*** Opening of Provided records ***

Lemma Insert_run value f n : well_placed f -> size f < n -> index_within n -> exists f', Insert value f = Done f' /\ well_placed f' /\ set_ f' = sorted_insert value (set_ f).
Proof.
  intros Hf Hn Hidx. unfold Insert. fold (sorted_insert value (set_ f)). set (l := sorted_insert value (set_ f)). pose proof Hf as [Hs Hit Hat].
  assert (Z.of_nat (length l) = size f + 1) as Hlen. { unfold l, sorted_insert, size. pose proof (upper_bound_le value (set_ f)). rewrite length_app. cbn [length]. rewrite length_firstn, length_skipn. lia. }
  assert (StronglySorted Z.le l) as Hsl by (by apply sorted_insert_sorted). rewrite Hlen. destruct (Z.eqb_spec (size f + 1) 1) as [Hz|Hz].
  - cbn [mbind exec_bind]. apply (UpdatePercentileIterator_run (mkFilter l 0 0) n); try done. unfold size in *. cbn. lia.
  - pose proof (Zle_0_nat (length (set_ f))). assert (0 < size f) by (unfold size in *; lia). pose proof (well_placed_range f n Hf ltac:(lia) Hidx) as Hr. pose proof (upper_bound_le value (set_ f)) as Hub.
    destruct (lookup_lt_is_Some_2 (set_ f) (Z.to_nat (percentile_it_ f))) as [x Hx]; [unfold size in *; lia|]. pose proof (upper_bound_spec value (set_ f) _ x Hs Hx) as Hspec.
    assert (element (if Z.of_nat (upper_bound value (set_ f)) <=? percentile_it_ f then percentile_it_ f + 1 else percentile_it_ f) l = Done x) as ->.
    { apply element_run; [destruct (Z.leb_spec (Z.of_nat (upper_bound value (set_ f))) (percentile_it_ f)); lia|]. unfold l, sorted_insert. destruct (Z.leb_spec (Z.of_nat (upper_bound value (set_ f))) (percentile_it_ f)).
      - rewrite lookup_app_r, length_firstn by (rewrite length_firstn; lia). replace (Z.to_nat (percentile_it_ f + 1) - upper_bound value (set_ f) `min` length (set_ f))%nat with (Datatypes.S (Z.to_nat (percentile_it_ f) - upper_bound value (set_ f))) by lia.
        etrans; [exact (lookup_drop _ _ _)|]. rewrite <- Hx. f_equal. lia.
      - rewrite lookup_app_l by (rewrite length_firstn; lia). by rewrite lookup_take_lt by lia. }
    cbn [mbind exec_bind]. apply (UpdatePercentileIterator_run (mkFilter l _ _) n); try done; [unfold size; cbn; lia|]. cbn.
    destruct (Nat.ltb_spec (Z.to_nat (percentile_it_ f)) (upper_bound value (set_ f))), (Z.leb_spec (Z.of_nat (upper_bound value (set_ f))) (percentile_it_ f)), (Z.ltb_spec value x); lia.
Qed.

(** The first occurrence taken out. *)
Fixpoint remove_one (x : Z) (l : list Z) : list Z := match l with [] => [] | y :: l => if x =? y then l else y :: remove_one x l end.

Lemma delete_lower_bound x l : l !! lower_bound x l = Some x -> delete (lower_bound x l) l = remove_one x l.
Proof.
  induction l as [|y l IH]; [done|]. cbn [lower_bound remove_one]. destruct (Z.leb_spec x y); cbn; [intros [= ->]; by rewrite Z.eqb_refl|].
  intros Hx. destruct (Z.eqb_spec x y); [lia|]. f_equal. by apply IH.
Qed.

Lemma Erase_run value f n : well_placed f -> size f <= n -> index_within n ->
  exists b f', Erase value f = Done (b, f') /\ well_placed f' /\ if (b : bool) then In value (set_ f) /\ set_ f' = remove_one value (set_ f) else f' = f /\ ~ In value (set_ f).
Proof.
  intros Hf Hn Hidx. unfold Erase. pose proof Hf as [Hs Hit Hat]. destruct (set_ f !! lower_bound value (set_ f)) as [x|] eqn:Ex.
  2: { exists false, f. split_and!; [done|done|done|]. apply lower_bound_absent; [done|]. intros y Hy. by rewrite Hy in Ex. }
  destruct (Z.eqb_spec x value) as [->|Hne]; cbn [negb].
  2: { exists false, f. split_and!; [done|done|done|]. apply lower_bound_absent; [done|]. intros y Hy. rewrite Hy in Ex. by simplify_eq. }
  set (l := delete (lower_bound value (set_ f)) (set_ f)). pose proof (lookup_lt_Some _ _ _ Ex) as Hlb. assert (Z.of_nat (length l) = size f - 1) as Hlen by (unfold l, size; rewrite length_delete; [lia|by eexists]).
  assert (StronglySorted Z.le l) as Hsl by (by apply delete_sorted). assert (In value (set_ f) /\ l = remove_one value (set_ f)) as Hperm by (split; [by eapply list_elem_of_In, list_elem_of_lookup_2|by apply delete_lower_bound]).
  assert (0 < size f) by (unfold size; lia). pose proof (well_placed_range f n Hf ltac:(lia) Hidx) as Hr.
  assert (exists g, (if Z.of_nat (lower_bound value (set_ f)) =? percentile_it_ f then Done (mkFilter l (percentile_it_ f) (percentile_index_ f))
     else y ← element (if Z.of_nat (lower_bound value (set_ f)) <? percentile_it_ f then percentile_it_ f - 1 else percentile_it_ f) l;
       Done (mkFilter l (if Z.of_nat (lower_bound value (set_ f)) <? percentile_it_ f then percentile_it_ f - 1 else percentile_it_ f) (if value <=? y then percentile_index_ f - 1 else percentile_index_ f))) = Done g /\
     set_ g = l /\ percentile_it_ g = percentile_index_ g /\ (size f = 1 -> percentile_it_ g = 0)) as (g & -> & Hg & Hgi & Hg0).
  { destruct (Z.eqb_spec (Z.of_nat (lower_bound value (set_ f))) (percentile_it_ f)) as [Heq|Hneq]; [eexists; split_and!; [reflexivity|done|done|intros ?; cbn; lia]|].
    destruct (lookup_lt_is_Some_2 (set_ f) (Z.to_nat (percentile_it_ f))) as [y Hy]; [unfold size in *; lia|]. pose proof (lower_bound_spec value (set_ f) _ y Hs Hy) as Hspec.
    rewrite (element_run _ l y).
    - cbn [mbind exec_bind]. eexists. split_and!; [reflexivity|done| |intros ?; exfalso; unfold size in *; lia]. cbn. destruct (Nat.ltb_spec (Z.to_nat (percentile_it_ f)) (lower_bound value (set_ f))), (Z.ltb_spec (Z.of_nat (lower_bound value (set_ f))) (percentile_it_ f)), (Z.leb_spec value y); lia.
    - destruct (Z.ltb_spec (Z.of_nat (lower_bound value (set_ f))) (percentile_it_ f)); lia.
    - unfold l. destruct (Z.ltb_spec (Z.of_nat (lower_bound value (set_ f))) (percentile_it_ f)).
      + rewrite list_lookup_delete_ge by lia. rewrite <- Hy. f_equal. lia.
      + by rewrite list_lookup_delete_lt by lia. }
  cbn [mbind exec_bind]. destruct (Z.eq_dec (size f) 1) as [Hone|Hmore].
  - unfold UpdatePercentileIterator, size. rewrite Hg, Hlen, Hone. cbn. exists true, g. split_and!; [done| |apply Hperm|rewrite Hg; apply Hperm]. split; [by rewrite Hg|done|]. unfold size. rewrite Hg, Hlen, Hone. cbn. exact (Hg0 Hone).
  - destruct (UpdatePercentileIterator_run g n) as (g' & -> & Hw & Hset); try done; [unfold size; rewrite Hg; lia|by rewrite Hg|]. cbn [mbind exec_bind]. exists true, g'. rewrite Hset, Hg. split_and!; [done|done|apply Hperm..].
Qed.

*** Close of Provided records ***
*** Opening of Provided records ***

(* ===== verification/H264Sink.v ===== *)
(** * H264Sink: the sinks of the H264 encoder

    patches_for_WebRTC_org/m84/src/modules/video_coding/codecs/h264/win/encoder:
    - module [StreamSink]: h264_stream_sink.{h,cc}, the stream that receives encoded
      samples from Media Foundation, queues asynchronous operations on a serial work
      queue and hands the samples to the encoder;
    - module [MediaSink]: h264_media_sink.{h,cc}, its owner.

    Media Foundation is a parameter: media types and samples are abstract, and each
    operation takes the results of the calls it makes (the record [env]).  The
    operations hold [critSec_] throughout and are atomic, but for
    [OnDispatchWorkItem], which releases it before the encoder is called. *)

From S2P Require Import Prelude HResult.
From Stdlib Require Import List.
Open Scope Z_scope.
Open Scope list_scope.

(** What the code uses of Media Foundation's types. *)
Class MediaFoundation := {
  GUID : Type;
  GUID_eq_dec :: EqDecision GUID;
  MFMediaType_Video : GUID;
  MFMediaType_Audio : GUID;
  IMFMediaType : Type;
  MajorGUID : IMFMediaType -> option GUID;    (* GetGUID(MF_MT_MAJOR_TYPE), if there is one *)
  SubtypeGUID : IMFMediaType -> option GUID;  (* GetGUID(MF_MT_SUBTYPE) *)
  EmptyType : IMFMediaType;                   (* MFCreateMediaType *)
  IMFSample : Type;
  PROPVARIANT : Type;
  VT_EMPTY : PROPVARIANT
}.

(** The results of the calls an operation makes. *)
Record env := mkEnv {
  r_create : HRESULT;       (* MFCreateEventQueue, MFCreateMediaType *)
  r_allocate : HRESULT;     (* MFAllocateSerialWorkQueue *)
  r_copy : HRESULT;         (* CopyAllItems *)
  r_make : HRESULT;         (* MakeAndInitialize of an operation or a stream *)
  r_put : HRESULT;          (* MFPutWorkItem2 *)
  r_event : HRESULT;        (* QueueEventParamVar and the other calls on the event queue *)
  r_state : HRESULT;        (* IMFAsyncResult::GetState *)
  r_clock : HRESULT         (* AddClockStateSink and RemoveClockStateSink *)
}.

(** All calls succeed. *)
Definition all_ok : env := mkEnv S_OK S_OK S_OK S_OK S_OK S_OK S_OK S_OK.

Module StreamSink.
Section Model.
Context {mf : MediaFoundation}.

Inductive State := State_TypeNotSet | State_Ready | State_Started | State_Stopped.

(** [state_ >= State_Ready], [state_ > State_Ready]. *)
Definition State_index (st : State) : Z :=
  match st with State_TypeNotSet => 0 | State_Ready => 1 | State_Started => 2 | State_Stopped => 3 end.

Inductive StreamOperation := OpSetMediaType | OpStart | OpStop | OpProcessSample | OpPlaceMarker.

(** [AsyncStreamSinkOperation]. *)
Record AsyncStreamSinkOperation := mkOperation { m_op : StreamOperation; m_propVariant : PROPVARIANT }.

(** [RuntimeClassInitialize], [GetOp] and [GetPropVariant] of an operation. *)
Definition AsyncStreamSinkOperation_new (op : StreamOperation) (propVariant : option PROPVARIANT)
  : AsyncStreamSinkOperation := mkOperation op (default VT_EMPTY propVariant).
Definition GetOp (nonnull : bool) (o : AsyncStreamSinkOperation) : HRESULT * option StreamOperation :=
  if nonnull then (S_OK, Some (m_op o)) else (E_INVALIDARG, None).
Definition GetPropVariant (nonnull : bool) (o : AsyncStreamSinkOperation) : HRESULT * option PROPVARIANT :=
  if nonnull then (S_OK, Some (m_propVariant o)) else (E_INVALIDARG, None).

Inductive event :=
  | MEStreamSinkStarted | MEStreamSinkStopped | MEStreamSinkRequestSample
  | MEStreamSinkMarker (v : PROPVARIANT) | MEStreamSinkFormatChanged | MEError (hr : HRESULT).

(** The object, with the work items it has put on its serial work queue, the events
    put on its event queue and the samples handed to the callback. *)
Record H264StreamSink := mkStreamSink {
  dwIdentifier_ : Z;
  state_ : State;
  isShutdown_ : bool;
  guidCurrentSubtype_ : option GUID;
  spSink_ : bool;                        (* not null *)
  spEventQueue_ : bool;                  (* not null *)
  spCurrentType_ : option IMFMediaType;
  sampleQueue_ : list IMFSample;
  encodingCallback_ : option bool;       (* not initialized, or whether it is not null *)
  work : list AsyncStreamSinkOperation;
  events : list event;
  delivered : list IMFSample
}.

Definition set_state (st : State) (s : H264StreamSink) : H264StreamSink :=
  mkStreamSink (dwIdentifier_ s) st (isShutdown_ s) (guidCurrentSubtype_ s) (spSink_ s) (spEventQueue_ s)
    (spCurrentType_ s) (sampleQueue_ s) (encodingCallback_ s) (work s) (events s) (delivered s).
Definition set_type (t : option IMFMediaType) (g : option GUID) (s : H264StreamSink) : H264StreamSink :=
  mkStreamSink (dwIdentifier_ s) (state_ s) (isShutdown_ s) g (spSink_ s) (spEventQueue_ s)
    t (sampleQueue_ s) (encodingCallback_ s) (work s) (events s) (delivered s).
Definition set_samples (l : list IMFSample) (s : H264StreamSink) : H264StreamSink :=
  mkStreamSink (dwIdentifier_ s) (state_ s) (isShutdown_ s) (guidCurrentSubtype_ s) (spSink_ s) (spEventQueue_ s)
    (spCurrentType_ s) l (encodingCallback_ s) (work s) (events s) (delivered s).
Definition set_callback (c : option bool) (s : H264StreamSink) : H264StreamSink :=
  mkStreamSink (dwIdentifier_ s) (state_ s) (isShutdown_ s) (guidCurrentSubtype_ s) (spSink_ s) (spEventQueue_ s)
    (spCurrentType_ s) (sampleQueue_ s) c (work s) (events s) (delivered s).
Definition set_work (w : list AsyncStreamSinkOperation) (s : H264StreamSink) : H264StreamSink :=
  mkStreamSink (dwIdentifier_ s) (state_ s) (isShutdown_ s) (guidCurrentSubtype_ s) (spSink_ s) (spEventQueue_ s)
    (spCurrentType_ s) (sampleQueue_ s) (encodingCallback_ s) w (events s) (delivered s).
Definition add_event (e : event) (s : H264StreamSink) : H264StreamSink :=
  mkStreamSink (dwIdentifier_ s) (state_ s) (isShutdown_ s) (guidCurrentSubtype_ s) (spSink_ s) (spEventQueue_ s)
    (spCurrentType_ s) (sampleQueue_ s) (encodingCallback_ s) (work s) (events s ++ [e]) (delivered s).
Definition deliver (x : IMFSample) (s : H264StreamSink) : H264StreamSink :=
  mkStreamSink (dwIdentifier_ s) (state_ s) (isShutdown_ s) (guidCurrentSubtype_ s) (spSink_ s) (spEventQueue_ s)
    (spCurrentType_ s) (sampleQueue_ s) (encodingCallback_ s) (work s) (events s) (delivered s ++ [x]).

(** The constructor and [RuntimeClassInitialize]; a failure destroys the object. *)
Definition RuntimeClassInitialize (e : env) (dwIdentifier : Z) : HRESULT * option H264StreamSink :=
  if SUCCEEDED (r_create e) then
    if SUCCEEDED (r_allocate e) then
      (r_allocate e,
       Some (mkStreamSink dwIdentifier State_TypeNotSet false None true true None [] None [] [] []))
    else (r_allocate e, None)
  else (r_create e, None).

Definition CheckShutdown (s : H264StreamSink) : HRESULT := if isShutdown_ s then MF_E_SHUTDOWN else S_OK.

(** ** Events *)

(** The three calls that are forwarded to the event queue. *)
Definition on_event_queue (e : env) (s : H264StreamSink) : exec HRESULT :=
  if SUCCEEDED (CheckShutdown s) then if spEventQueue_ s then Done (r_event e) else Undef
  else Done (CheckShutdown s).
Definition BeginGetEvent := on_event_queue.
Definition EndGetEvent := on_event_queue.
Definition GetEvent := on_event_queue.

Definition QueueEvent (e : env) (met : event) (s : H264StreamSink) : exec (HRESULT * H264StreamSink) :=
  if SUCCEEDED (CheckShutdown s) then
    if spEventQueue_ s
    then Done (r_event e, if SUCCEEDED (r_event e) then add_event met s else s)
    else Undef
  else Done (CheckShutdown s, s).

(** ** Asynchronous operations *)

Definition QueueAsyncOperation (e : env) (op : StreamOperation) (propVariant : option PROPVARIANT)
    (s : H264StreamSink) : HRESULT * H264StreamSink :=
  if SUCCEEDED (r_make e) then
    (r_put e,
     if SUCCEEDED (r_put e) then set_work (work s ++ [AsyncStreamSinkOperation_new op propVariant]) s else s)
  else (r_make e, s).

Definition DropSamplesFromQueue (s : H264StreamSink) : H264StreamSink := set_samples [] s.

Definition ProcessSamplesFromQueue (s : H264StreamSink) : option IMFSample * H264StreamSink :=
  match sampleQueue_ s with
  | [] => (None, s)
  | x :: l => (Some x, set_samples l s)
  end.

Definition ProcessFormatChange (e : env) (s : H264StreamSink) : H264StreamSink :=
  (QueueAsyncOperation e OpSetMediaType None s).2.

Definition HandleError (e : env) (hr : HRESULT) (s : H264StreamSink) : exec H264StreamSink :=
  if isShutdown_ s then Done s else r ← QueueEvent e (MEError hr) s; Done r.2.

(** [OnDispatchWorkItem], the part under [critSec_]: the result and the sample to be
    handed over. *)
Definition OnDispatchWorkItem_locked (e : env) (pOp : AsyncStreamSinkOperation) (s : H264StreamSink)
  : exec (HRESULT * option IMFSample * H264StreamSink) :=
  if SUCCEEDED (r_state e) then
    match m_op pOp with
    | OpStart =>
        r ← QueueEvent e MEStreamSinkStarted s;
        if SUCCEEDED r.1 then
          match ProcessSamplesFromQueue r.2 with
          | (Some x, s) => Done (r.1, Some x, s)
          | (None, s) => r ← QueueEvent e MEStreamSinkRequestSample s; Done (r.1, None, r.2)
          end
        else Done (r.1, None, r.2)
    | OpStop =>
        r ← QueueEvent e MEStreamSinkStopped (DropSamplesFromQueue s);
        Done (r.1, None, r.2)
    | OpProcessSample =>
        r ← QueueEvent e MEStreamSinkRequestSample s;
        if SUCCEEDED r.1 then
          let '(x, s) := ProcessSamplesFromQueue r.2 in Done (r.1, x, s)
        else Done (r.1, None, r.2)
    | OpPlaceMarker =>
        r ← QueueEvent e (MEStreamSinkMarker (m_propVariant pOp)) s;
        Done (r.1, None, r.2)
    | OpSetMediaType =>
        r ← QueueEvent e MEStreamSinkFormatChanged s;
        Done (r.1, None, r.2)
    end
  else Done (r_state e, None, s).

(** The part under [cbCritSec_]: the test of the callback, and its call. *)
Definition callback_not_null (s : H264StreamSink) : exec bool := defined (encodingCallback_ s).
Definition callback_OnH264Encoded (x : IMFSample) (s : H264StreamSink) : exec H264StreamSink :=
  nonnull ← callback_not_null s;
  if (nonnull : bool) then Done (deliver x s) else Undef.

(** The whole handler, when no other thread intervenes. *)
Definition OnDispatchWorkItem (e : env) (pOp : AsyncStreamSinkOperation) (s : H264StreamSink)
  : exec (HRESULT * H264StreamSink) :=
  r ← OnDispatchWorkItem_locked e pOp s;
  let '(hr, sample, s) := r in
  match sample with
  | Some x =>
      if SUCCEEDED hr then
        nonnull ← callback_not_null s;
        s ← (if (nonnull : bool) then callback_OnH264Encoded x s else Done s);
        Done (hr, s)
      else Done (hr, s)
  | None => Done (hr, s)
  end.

*** Close of Provided records ***

■ **Work to be completed**: In the records above, some lines may contain the word "ProcessSamplesFromQueue"; copy every one of them.

■ **Finished task**:
Definition ProcessSamplesFromQueue (s : H264StreamSink) : option IMFSample * H264StreamSink :=
          match ProcessSamplesFromQueue r.2 with
          let '(x, s) := ProcessSamplesFromQueue r.2 in Done (r.1, x, s)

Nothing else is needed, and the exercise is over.